• WHAT YOU NEED TO DO: Write out the data below exactly, beginning with the first line and ending once the line that has "- repeat apply Forall_cons_2; try apply Forall_nil_2; first" is written.

• RECORDS SHOWN:

---

Lemma reader_demultiplexes_witness :
  wp (reader (validateConfig DefaultConfig) false [0; 0; 0; 0])
    (one_stream (validateConfig DefaultConfig) (mjoin (writeFrame <$> mixed_frames) ++ [x00]))
    (fun s' _ => exists st', at_stream s' 1 0 st' /\ readBuf st' = [x01; x02; x03]).
Proof.
  eapply wp_mono; [apply (reader_demultiplexes DefaultConfig false mixed_frames [0; 0; 0; 0]
    (one_stream (validateConfig DefaultConfig) (mjoin (writeFrame <$> mixed_frames) ++ [x00]))
    1 0 (newStream (validateConfig DefaultConfig) 1) [x00])|].
  - reflexivity.
  - repeat apply Forall_cons_2; try apply Forall_nil_2;
      first [apply wire_data | apply wire_ping]; cbn; lia.
  - repeat apply Forall_cons_2; try apply Forall_nil_2; first [by left | by right].
  - apply one_stream_quiet.
  - done.
  - split; reflexivity.
  - reflexivity.
  - vm_compute. discriminate.
  - intros s' _ (st' & Hat & Hb & _). exists st'. split; [done|]. rewrite Hb. reflexivity.
Defined.

(** C2. End-to-end transport: a [Write] of any bytes on an open stream with
    room in the write queue reports all of them written; when the writer has
    emptied the queue, a peer that receives the bytes put on the wire and
    runs its reader has exactly these bytes appended to the read buffer of
    its stream of the same ID, in order, complete and once. *)
Theorem stream_transport cfg0 clientMode l b sA stA :
  let cfg := validateConfig cfg0 in
  can_send sA l stA -> 0 < id stA < 2 ^ 32 -> writeCh sA = [] ->
  let fs := data_frames (length b) (MaxFrameSize cfg) (id stA) b in
  len fs <= writeCap ->
  wp (Write cfg l b) sA (fun sA' r => r = (len b, None) /\
    wp (writer (length fs)) sA' (fun sA2 _ => exists wire,
      tx (conn sA2) = tx (conn sA) ++ wire /\
      forall sB lB stB clock rest,
        quiet sB -> at_stream sB (id stA) lB stB ->
        rx (conn sB) = wire ++ rest -> length clock = length fs ->
        len (readBuf stB) + len b <= maxReadBuf stB ->
        wp (reader cfg clientMode clock) sB (fun sB' _ => exists stB',
          at_stream sB' (id stA) lB stB' /\ readBuf stB' = readBuf stB ++ b /\
          rx (conn sB') = rest))).
Proof.
  intros cfg Hc Hid Hw fs Hfs. pose proof (validateConfig_frame cfg0) as Hm. fold cfg in Hm.
  assert (Forall (fun f => wire_frame cfg f /\ Type_ f = FrameData /\ StreamID f = id stA) fs) as Hwf
    by (apply data_frames_wire; lia).
  apply wp_Write with stA; [lia | done | rewrite Hw; fold fs; cbn [length]; lia |]. split; [done|].
  rewrite Hw. cbn [app]. fold fs. destruct Hc.
  apply wp_writer; [done..|]. intros s' Hconn _ _ _ _. exists (mjoin (writeFrame <$> fs)).
  split; [by rewrite Hconn|]. intros sB lB stB clock rest Hq Hat Hrx Hlen Hfit.
  assert (payloads (id stA) fs = b) as Hpay by (apply data_frames_payloads; lia).
  apply (wp_reader cfg clientMode fs clock sB (id stA) lB stB rest);
    [done | done | | | done | lia | done | done | by rewrite Hpay |].
  - eapply Forall_impl; [exact Hwf|]. by intros f (? & _).
  - eapply Forall_impl; [exact Hwf|]. intros f (_ & ? & _). by left.
  - intros sB' stB' Hat' Hb _ _ Hrest _. exists stB'. by rewrite Hpay in Hb.
Qed.

Lemma stream_transport_witness :
  wp (Write (validateConfig DefaultConfig) 0 [x61; x62])
    (one_stream (validateConfig DefaultConfig) [])
    (fun _ r => r = (2, None)).
Proof.
  eapply wp_mono; [apply (stream_transport DefaultConfig true 0 [x61; x62]
    (one_stream (validateConfig DefaultConfig) []) (newStream (validateConfig DefaultConfig) 1))|].
  - by constructor.
  - cbn. lia.
  - reflexivity.
  - vm_compute. discriminate.
  - intros s' r [-> _]. reflexivity.
Defined.

(** ** [Read] *)

(** [Read] drains before it reports an end: run undisturbed on an open
    session, it returns buffered bytes (as many as fit the caller's buffer,
    and keeps the rest) whatever terminal state the stream is in; only with
    an empty buffer it reports a reset, then the remote close, then the local
    close, in this order, and leaves the buffer alone. *)
Theorem Read_drains_first rounds l n s st :
  heap s !! l = Some st -> readMu st = false -> streamsMu s = false -> closed s = false ->
  (readBuf st <> [] ->
     wp (Read (S rounds) l n) s (fun s' r =>
       r = Some (Ok (take (Z.to_nat n) (readBuf st))) /\
       heap s' !! l = Some (set_readBuf (drop (Z.to_nat n) (readBuf st)) st))) /\
  (readBuf st = [] -> resetErr st <> None \/ remoteClosed st = true \/ localClosed st = true ->
     wp (Read (S rounds) l n) s (fun s' r =>
       r = Some (Err (match resetErr st with
                      | Some e => e
                      | None => if remoteClosed st then ErrEOF else ErrClosedPipe
                      end)) /\ heap s' !! l = Some st)).
Proof.
  intros Hl Hmu Hsm Hcl. split.
  - intros Hne. cbn [Read]. unfold read_pass. apply wp_bind. eapply wp_act_one.
    { rewrite Hl, Hmu, (proj2 (Z.ltb_lt _ _)); [reflexivity|]. destruct (readBuf st); [done|].
      cbn. lia. }
    cbn. split; [done|]. by rewrite list_lookup_alter_eq, Hl.
  - intros He Hterm. cbn [Read]. unfold read_pass. apply wp_bind.
    destruct (resetErr st) as [e|] eqn:Er.
    { eapply wp_act_one. { rewrite Hl, Hmu, He, Er. reflexivity. } by cbn. }
    destruct (remoteClosed st) eqn:Erc.
    { eapply wp_act_one. { rewrite Hl, Hmu, He, Er, Erc. reflexivity. } by cbn. }
    destruct Hterm as [?|[?|Hlc]]; [done..|].
    eapply wp_act_one. { rewrite Hl, Hmu, He, Er, Erc. reflexivity. }
    unfold stream_flag, get, unlock_read, upd.
    eapply wp_act_one.
    { cbn [heap on_stream set_heap]. rewrite list_lookup_alter_eq, Hl. cbn. rewrite Hlc. reflexivity. }
    eapply wp_act_one; [reflexivity|]. cbn. split; [done|].
    rewrite !list_lookup_alter_eq, Hl. cbn. destruct st; cbn in *. by subst.
Qed.

Lemma Read_drains_first_witness :
  wp (Read 1 0 2) (on_stream 0 (fun st => set_remoteClosed true (set_readBuf [x01; x02; x03] st))
                     (one_stream DefaultConfig []))
    (fun _ r => r = Some (Ok [x01; x02])).
Proof.
  eapply wp_mono; [refine (proj1 (Read_drains_first 0 0 2 _ _ _ _ _ _) _)|];
    [reflexivity | reflexivity | reflexivity | reflexivity | discriminate |].
  intros s' r [-> _]. reflexivity.
Defined.

(** ** Shutting down *)

Definition fin_stream (st : Stream) : Stream := set_readCh true (set_remoteClosed true st).

Lemma wp_onFin l st s (Φ : Session -> unit -> Prop) :
  heap s !! l = Some st -> readMu st = false ->
  Φ (on_stream l fin_stream s) tt -> wp (onFin l) s Φ.
Proof.
  intros Hl Hlk HΦ. unfold onFin, read_locked. eapply wp_act_one; [by rewrite Hl, Hlk|].
  cbn. split; [done|]. repeat constructor. unfold on_stream, set_heap in *. cbn in *.
  rewrite alter_alter_eq. erewrite list_alter_ext; [exact HΦ | | done].
  intros st' H. rewrite Hl in H. by injection H as <-.
Qed.

Definition fin_heap (ls : list nat) (h h' : list Stream) : Prop :=
  forall l, h' !! l = (if decide (l ∈ ls) then fin_stream else fun st => st) <$> h !! l.

Lemma fin_heap_cons l ls h h' :
  fin_heap ls (alter fin_stream l h) h' -> fin_heap (l :: ls) h h'.
Proof.
  intros H l'. rewrite H. destruct (decide (l = l')) as [->|Hne].
  - rewrite list_lookup_alter_eq, (decide_True (P := l' ∈ l' :: ls)) by set_solver.
    destruct (h !! l') as [st|]; [|done]. cbn. f_equal. by destruct (decide _), st.
  - rewrite list_lookup_alter_ne by done.
    rewrite (decide_ext (l' ∈ l :: ls) (l' ∈ ls)) by set_solver. done.
Qed.

Lemma wp_fin_all ls : forall s (Φ : Session -> unit -> Prop),
  (forall l, l ∈ ls -> exists st, heap s !! l = Some st /\ readMu st = false) ->
  (forall h, fin_heap ls (heap s) h -> Φ (set_heap h s) tt) -> wp (fin_all ls) s Φ.
Proof.
  induction ls as [|l ls IH]; intros s Φ Hok HΦ; cbn [fin_all].
  - cbn. replace s with (set_heap (heap s) s) by by destruct s. apply HΦ.
    intros l. destruct (decide _) as [H|_]; [by apply not_elem_of_nil in H|]. by destruct (heap s !! l).
  - destruct (Hok l) as (st & Hl & Hm); [set_solver|].
    apply wp_bind. eapply wp_onFin; [done..|]. apply IH.
    + intros l' Hin. destruct (Hok l') as (st' & Hl' & Hm'); [set_solver|]. cbn.
      destruct (decide (l = l')) as [->|Hne].
      * rewrite list_lookup_alter_eq, Hl'. by eexists.
      * rewrite list_lookup_alter_ne by done. eauto.
    + intros h Hh. cbn in Hh. apply (HΦ h). by apply fin_heap_cons.
Qed.

Lemma wp_finished s :
  once s = Finished -> wp Close s (fun s2 _ => s2 = s) /\ wp abort s (fun s2 _ => s2 = s).
Proof.
  intros Ho. split; (eapply wp_act_one; [by rewrite Ho|]; done).
Qed.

---

• ANSWER FOR THIS EXERCISE:
Lemma reader_demultiplexes_witness :
  wp (reader (validateConfig DefaultConfig) false [0; 0; 0; 0])
    (one_stream (validateConfig DefaultConfig) (mjoin (writeFrame <$> mixed_frames) ++ [x00]))
    (fun s' _ => exists st', at_stream s' 1 0 st' /\ readBuf st' = [x01; x02; x03]).
Proof.
  eapply wp_mono; [apply (reader_demultiplexes DefaultConfig false mixed_frames [0; 0; 0; 0]
    (one_stream (validateConfig DefaultConfig) (mjoin (writeFrame <$> mixed_frames) ++ [x00]))
    1 0 (newStream (validateConfig DefaultConfig) 1) [x00])|].
  - reflexivity.
  - repeat apply Forall_cons_2; try apply Forall_nil_2;
      first [apply wire_data | apply wire_ping]; cbn; lia.
  - repeat apply Forall_cons_2; try apply Forall_nil_2; first [by left | by right].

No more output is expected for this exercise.